Assignment: Find and copy each line of the records where the string "endswith" shows up.

Material to process:
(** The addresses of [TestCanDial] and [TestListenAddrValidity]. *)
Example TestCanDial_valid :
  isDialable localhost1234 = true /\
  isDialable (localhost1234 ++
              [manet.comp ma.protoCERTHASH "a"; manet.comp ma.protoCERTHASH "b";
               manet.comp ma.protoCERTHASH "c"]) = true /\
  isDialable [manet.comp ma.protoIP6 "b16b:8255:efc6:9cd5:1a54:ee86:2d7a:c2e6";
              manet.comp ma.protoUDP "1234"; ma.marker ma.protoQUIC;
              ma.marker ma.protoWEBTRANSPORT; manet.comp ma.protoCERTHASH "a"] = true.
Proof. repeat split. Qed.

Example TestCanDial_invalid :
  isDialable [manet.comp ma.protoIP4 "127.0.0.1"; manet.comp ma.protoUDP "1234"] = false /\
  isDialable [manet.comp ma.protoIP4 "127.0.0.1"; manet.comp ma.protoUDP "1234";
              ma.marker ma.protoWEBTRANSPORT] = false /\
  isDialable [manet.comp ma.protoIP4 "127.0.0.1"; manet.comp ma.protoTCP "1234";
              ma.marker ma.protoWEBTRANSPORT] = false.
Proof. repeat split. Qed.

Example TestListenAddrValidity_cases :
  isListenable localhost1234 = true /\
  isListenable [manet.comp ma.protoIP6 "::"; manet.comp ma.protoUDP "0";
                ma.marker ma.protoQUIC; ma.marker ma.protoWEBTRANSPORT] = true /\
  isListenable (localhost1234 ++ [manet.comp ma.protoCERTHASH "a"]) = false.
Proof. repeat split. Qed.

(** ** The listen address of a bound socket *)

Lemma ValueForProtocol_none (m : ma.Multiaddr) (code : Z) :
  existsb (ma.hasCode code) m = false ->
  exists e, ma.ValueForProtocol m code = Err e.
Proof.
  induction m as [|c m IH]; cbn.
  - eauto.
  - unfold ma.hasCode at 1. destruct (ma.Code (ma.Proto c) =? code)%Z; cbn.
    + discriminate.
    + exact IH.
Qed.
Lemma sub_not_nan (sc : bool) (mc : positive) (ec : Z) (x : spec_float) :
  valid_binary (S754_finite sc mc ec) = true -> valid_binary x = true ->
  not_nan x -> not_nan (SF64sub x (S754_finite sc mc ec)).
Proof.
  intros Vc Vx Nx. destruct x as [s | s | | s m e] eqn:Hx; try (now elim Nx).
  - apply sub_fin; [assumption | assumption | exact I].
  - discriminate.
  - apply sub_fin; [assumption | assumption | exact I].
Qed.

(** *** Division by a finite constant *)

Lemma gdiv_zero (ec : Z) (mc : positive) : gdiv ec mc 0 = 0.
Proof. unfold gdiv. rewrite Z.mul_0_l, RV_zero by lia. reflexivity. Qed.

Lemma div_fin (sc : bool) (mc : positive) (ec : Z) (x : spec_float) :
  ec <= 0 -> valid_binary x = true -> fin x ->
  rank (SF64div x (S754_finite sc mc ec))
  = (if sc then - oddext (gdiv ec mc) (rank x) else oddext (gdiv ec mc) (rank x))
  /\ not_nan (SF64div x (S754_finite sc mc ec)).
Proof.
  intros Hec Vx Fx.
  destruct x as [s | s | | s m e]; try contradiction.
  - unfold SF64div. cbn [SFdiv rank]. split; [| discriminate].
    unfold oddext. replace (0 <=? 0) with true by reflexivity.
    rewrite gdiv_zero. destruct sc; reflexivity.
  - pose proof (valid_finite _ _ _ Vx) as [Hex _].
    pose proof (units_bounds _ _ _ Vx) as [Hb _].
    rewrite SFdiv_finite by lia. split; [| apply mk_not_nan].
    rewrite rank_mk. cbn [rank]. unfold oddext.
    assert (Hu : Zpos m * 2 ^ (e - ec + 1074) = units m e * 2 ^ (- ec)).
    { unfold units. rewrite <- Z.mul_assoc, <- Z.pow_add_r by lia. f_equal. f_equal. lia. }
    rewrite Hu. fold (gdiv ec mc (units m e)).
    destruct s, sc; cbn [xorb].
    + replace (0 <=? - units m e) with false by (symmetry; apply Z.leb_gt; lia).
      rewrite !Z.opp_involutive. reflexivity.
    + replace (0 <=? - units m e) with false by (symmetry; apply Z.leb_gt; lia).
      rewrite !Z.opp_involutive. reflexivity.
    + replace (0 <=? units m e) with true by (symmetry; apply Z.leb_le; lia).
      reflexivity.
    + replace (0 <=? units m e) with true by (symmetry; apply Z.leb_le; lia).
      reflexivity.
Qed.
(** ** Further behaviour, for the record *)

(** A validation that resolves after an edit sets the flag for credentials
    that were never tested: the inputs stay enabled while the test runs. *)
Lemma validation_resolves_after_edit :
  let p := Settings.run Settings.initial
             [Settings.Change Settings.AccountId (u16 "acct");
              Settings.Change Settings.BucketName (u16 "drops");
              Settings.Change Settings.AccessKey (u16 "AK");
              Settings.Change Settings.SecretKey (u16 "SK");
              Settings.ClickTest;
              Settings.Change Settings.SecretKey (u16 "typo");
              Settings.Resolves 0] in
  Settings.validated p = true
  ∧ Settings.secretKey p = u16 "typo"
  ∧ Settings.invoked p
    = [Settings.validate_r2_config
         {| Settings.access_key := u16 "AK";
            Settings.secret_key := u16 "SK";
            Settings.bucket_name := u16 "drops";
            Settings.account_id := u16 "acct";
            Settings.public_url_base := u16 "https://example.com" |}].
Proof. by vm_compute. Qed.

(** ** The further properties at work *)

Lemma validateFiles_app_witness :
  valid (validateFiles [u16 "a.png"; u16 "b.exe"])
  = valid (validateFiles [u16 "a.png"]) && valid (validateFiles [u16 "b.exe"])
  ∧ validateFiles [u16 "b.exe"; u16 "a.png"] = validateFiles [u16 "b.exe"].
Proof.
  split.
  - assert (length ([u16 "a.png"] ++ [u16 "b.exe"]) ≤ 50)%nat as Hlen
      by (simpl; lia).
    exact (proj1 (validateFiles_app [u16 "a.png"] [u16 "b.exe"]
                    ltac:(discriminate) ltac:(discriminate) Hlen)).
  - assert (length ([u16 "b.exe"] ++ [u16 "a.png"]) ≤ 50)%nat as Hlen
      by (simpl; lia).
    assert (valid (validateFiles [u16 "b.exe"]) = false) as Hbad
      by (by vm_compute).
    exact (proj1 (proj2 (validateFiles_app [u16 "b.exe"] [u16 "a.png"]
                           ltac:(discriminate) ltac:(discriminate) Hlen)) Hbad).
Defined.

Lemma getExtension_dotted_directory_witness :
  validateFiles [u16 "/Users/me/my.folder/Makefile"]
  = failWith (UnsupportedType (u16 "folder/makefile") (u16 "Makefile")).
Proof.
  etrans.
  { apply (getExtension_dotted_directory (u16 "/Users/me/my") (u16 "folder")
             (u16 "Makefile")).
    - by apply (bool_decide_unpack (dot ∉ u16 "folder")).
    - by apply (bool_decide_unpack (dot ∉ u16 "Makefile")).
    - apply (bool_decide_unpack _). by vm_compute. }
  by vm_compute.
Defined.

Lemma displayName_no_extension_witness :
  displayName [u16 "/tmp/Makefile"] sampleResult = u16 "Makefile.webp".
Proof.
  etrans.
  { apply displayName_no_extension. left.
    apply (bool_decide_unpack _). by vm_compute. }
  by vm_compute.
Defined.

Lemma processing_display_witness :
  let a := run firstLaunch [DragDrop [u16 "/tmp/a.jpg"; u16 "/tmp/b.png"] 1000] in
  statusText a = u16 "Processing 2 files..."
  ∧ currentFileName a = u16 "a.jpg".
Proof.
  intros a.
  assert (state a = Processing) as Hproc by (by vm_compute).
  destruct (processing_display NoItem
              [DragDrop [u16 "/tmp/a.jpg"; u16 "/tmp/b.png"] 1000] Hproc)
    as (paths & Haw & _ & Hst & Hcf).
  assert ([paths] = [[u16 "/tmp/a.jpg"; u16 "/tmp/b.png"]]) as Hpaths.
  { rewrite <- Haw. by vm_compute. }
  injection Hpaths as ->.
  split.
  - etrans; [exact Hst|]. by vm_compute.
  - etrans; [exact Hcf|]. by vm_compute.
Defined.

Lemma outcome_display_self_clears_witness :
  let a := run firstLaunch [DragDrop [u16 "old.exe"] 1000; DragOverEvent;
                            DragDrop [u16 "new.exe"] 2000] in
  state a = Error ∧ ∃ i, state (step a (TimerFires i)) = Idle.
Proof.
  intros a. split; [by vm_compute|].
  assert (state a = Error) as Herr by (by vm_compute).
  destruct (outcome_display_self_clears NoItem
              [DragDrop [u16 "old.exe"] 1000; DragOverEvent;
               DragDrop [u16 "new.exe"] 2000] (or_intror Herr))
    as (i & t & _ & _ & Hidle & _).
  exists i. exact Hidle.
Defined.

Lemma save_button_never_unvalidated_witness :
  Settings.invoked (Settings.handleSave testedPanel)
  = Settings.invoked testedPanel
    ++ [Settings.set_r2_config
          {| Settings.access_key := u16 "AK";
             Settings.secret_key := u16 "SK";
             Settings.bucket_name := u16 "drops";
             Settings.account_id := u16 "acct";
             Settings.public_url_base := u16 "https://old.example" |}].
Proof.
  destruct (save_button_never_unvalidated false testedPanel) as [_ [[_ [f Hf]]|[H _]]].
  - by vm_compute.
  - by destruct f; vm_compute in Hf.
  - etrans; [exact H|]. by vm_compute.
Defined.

==

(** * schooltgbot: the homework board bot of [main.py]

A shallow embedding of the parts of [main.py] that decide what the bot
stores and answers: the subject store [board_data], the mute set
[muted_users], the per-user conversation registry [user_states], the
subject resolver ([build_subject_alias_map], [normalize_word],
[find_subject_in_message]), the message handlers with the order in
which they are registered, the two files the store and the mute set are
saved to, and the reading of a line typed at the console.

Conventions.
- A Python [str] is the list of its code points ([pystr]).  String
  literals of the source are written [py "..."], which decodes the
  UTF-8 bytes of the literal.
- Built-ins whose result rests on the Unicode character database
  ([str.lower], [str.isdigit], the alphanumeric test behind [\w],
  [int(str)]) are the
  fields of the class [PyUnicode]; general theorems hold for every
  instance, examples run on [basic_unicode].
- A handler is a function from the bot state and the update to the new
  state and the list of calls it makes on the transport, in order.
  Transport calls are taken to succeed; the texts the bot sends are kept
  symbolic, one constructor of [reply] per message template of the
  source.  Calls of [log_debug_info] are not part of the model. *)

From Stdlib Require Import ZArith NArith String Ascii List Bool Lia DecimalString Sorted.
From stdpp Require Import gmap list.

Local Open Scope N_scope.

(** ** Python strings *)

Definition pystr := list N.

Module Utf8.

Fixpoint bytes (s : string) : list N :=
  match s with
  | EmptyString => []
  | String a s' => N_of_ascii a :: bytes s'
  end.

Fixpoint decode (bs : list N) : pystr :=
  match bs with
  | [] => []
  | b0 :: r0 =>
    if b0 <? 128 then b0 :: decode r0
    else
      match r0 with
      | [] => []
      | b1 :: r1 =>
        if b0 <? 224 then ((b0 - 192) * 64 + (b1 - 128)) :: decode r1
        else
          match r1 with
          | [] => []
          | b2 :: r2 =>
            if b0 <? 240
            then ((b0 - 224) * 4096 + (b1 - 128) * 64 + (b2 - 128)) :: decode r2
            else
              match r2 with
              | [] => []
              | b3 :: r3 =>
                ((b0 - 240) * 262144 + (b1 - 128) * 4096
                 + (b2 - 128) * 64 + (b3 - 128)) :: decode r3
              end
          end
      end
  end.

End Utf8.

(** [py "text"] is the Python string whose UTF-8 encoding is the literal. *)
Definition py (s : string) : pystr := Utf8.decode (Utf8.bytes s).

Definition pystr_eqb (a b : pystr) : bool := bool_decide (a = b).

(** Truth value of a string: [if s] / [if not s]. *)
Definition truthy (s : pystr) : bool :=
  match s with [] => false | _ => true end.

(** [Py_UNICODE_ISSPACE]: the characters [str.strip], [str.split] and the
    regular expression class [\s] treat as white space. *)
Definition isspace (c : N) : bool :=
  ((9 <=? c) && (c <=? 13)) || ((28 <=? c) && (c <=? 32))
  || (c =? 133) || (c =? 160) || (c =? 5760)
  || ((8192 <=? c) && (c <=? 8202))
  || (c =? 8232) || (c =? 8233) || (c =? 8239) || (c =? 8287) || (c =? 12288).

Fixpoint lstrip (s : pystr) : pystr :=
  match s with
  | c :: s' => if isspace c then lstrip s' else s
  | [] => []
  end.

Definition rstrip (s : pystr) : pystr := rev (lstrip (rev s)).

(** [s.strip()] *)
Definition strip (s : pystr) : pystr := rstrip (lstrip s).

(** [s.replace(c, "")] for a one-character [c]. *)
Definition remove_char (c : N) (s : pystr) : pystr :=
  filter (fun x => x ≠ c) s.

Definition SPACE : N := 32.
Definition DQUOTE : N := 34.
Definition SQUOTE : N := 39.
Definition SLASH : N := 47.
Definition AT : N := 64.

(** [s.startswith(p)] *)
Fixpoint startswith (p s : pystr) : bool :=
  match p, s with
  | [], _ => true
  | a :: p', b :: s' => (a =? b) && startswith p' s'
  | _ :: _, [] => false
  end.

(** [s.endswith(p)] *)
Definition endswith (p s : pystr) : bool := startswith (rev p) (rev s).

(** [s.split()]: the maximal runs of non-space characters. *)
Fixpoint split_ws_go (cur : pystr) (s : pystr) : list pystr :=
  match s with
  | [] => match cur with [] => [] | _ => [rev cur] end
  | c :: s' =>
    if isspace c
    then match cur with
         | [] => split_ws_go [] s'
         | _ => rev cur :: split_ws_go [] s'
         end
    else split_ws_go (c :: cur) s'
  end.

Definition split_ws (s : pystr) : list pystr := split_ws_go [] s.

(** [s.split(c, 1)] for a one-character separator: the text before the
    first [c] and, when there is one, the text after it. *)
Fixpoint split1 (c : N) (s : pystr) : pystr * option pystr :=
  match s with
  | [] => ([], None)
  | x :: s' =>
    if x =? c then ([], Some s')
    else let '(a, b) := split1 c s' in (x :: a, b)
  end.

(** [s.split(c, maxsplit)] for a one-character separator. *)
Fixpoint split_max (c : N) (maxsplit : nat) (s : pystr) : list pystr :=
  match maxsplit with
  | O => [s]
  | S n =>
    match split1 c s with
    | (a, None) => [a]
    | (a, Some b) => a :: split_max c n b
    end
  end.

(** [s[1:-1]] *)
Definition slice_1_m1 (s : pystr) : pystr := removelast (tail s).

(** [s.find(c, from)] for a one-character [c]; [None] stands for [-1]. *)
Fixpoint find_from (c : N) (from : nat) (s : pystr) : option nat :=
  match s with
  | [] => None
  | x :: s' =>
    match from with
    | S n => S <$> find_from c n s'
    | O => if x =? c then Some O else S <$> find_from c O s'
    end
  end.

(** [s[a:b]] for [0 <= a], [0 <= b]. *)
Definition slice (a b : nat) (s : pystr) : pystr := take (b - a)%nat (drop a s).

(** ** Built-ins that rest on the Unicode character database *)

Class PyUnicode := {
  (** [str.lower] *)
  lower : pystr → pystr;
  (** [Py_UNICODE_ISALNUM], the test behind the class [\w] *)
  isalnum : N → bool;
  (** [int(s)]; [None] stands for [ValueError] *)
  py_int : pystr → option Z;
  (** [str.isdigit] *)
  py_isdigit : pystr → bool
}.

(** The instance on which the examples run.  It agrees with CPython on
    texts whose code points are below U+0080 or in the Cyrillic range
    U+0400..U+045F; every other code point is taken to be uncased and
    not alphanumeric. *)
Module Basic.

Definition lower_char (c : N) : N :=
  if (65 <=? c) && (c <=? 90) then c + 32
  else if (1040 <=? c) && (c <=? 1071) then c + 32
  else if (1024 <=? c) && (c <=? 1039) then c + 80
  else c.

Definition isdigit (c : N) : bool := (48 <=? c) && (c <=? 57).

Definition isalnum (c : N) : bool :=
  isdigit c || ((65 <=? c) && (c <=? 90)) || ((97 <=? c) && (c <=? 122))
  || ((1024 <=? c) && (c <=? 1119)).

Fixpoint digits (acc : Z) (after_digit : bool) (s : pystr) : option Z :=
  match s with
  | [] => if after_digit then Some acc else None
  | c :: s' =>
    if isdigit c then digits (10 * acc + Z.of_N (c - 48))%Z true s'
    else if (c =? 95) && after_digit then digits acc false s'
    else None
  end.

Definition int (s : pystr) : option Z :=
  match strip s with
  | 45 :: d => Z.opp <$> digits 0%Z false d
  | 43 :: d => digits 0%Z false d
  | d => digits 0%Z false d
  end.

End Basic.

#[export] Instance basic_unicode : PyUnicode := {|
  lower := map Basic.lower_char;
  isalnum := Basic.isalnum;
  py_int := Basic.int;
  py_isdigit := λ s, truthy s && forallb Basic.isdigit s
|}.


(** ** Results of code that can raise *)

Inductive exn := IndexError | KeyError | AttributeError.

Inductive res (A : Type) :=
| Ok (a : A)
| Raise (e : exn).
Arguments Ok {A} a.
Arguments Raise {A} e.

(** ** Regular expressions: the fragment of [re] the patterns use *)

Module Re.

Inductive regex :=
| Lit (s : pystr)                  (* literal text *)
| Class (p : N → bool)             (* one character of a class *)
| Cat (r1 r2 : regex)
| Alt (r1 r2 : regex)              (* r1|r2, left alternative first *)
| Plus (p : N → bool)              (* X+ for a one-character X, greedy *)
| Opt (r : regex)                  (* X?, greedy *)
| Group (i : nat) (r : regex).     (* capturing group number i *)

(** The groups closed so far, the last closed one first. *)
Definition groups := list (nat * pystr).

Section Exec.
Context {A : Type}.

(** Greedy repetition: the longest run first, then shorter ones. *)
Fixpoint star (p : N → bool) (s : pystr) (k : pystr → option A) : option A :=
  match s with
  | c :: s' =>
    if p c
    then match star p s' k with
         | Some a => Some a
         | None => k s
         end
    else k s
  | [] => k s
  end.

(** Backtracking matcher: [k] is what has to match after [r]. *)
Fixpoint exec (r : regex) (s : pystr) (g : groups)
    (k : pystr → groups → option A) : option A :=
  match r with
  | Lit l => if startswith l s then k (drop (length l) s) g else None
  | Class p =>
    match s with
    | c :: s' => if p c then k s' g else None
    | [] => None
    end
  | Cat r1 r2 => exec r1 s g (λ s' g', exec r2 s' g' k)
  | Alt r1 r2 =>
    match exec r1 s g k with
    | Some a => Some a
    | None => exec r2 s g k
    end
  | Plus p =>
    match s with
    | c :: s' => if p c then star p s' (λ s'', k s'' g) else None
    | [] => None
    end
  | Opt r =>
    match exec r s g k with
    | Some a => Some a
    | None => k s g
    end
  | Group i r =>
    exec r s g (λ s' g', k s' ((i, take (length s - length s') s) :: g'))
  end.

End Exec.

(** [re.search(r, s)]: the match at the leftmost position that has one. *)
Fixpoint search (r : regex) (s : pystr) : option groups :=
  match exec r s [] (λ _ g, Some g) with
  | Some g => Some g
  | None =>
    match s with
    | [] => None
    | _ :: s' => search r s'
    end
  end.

Answer for the task:
(** [s.endswith(p)] *)
Definition endswith (p s : pystr) : bool := startswith (rev p) (rev s).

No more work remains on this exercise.